Entries taken from a collection
---+---

(** After its first request, every further request of a call is the
    plain text request: default model, system and user message only. *)
Lemma sendGptRequest_later_requests
    userPrompt systemPrompt temperature baseEventData (s : Script) :
  forall retries delay imagePrompt model,
  exists later,
    requests_of
      (trace_of (sendGptRequest userPrompt systemPrompt temperature
                   baseEventData retries delay imagePrompt model s)) =
    dispatched userPrompt systemPrompt temperature imagePrompt model ::
    later
    /\ Forall (eq (dispatched userPrompt systemPrompt temperature None
                     default_model)) later.
Proof.
  induction s as [| a0 s IH]; intros retries delay imagePrompt model.
  all: step_call Hreq Htail Hs.
  - rewrite Htail. exists []. split; [reflexivity | constructor].
  - discriminate Hs.
  - rewrite Htail. exists []. split; [reflexivity | constructor].
  - injection Hs as _ <-.
    destruct (IH (retries - 1) (delay * 2) default_imagePrompt
                default_model) as (later & -> & Hlater).
    eexists. split; [reflexivity |].
    constructor; [reflexivity | exact Hlater].
Qed.

(** C9.  With a non-empty image URL the first request of the call names
    the vision model and starts with the image message (the URL in high
    detail, then the instruction text), followed by the system and the
    user message.  With no image URL every request of the call names
    the default text model and has exactly the system and the user
    message. *)
Theorem vision_request_shape
    userPrompt systemPrompt snapshotUrl temperature baseEventData
    retries delay (s : Script) :
  let run := sendGptVisionRequest userPrompt systemPrompt snapshotUrl
               temperature baseEventData retries delay s in
  let imageMessage :=
    {| role := "user";
       content := Parts [ image_url snapshotUrl "high";
                          text (parseTemplate "dev" "vision" "user") ] |} in
  let systemMessage :=
    {| role := "system"; content := Plain systemPrompt |} in
  let userMessage := {| role := "user"; content := Plain userPrompt |} in
  (snapshotUrl <> "" ->
   exists later,
     requests_of (trace_of run) =
     {| model := gpt_4_vision_preview;
        messages := [imageMessage; systemMessage; userMessage];
        max_tokens :=
          budget (String.append userPrompt systemPrompt)
            gpt_4_vision_preview;
        temperature := temperature |} :: later)
  /\ (snapshotUrl = "" ->
      exists later,
        requests_of (trace_of run) =
        {| model := gpt_4_turbo_preview;
           messages := [systemMessage; userMessage];
           max_tokens :=
             budget (String.append userPrompt systemPrompt)
               gpt_4_turbo_preview;
           temperature := temperature |} :: later
        /\ Forall (fun request =>
                     model request = gpt_4_turbo_preview /\
                     messages request = [systemMessage; userMessage])
             later).
Proof.
  intros run imageMessage systemMessage userMessage.
  subst run. unfold sendGptVisionRequest.
  split.
  - intros Hurl.
    destruct snapshotUrl as [| c url]; [congruence |].
    cbn [String.length Nat.ltb Nat.leb].
    apply sendGptRequest_requests.
  - intros ->. cbn [String.length Nat.ltb Nat.leb].
    destruct (sendGptRequest_later_requests userPrompt systemPrompt
                temperature baseEventData s retries delay None
                gpt_4_turbo_preview) as (later & Hreq & Hlater).
    exists later. split; [exact Hreq |].
    eapply Forall_impl; [| exact Hlater].
    intros request <-. split; reflexivity.
Qed.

---+---

> [Activity]:
Nothing may be omitted. Restate all of the entries exactly.

> [Response]:
(** After its first request, every further request of a call is the
    plain text request: default model, system and user message only. *)
Lemma sendGptRequest_later_requests
    userPrompt systemPrompt temperature baseEventData (s : Script) :
  forall retries delay imagePrompt model,
  exists later,
    requests_of
      (trace_of (sendGptRequest userPrompt systemPrompt temperature
                   baseEventData retries delay imagePrompt model s)) =
    dispatched userPrompt systemPrompt temperature imagePrompt model ::
    later
    /\ Forall (eq (dispatched userPrompt systemPrompt temperature None
                     default_model)) later.
Proof.
  induction s as [| a0 s IH]; intros retries delay imagePrompt model.
  all: step_call Hreq Htail Hs.
  - rewrite Htail. exists []. split; [reflexivity | constructor].
  - discriminate Hs.
  - rewrite Htail. exists []. split; [reflexivity | constructor].
  - injection Hs as _ <-.
    destruct (IH (retries - 1) (delay * 2) default_imagePrompt
                default_model) as (later & -> & Hlater).
    eexists. split; [reflexivity |].
    constructor; [reflexivity | exact Hlater].
Qed.

(** C9.  With a non-empty image URL the first request of the call names
    the vision model and starts with the image message (the URL in high
    detail, then the instruction text), followed by the system and the
    user message.  With no image URL every request of the call names
    the default text model and has exactly the system and the user
    message. *)
Theorem vision_request_shape
    userPrompt systemPrompt snapshotUrl temperature baseEventData
    retries delay (s : Script) :
  let run := sendGptVisionRequest userPrompt systemPrompt snapshotUrl
               temperature baseEventData retries delay s in
  let imageMessage :=
    {| role := "user";
       content := Parts [ image_url snapshotUrl "high";
                          text (parseTemplate "dev" "vision" "user") ] |} in
  let systemMessage :=
    {| role := "system"; content := Plain systemPrompt |} in
  let userMessage := {| role := "user"; content := Plain userPrompt |} in
  (snapshotUrl <> "" ->
   exists later,
     requests_of (trace_of run) =
     {| model := gpt_4_vision_preview;
        messages := [imageMessage; systemMessage; userMessage];
        max_tokens :=
          budget (String.append userPrompt systemPrompt)
            gpt_4_vision_preview;
        temperature := temperature |} :: later)
  /\ (snapshotUrl = "" ->
      exists later,
        requests_of (trace_of run) =
        {| model := gpt_4_turbo_preview;
           messages := [systemMessage; userMessage];
           max_tokens :=
             budget (String.append userPrompt systemPrompt)
               gpt_4_turbo_preview;
           temperature := temperature |} :: later
        /\ Forall (fun request =>
                     model request = gpt_4_turbo_preview /\
                     messages request = [systemMessage; userMessage])
             later).
Proof.
  intros run imageMessage systemMessage userMessage.
  subst run. unfold sendGptVisionRequest.
  split.
  - intros Hurl.
    destruct snapshotUrl as [| c url]; [congruence |].
    cbn [String.length Nat.ltb Nat.leb].
    apply sendGptRequest_requests.
  - intros ->. cbn [String.length Nat.ltb Nat.leb].
    destruct (sendGptRequest_later_requests userPrompt systemPrompt
                temperature baseEventData s retries delay None
                gpt_4_turbo_preview) as (later & Hreq & Hlater).
    exists later. split; [exact Hreq |].
    eapply Forall_impl; [| exact Hlater].
    intros request <-. split; reflexivity.
Qed.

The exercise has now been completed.